Saturday 17 October 2009

I see from this morning's edition of The Times that our Prime Minister cannot decide whether he favours the Rich Tea or the Digestive biscuit. Well, I must be careful when writing about Our Leader, as his mother-in-law lives only a few houses away from us in Dorset, and the chances are that she's reading this, but suffice it to say that the Newton Obergrupenfuhrer has no such issues: he will eat both varieties with equal alacrity. As you know. Good morning, Mrs Macaulay.

My greeting this morning was 'Sir, there's a scorpion in the vins'. Upon investigation I discovered that there was no evidence of a creature from the Outback on vacation in the Northern Hemisphere, just a particularly large daddy-long-legs. Still, it pays to be careful ..... !

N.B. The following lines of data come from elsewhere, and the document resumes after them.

(** ** The registry *)
Abbreviation Registry := (list Hook).
Definition NewRegistry : Registry := [].
Definition Register (name : string) (priority : Z) (fn : HookFunc) (r : Registry) : Registry := r ++ [mkHook name priority fn].
Definition RegisterHook (h : Hook) (r : Registry) : Registry := r ++ [h].
Definition Hooks (r : Registry) : list Hook := r.
Definition Clear (r : Registry) : Registry := [].
Definition Count (r : Registry) : nat := length r.

(** ** One hook *)
Inductive HookError :=
| TimeoutError (Operation : string) (Timeout : Z)
| PanicError (Operation : string) (v : value)
| Canceled
| Failed (e : err).

(** A context: when it ends, and whether by its deadline or by cancellation. *)
Record Context := mkContext { ends : option Z; by_deadline : bool }.

(** [context.WithTimeout] at time [now]. *)
Definition WithTimeout (ctx : Context) (now timeout : Z) : Context :=
  match ends ctx with
  | Some t => if t <=? now + timeout then ctx else mkContext (Some (now + timeout)) true
  | None => mkContext (Some (now + timeout)) true
  end.

(** [ctx.Err() != nil] at time [now]. *)
Definition ctx_done (ctx : Context) (now : Z) : bool := match ends ctx with Some t => t <=? now | None => false end.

Here's a definition for you. 'A large, noisy and unweildy group of jostling and shoving young people, a few of whom have been selected to emit an unpleasant caterwauling in the name of musical ability, in front of a selection of bickering self-styled experts whose intention and reason for existence is to make anyone in front of them feel as in intimidated and uncomfortable as possible.' Yes, that's right, it's any one of the wannabe programmes on any television in the world. X Factor, Britain's Got (Ho Ho) Talent, etc. Or, alternatively, as we saw last night, it is a fine description (a rather generous one, actually) of the evening's entertainment 'Curlew Hasn't Got Any Talent Whatsoever'. (As I re-christened it.) I couldn't fault anyone for enthusiasm: that was terrific. But so was the noise. At least they enjoyed it - I think (although it was a job to tell!), but silent reading came a blessed relief - and started three minutes early!

John Cage, the American composer and philosopher, 'composed' a piece (as I'm sure you know) entitled '4 minutes, 33 seconds'. It consists of four minutes and thirty-three seconds of complete silence. Now that's talent.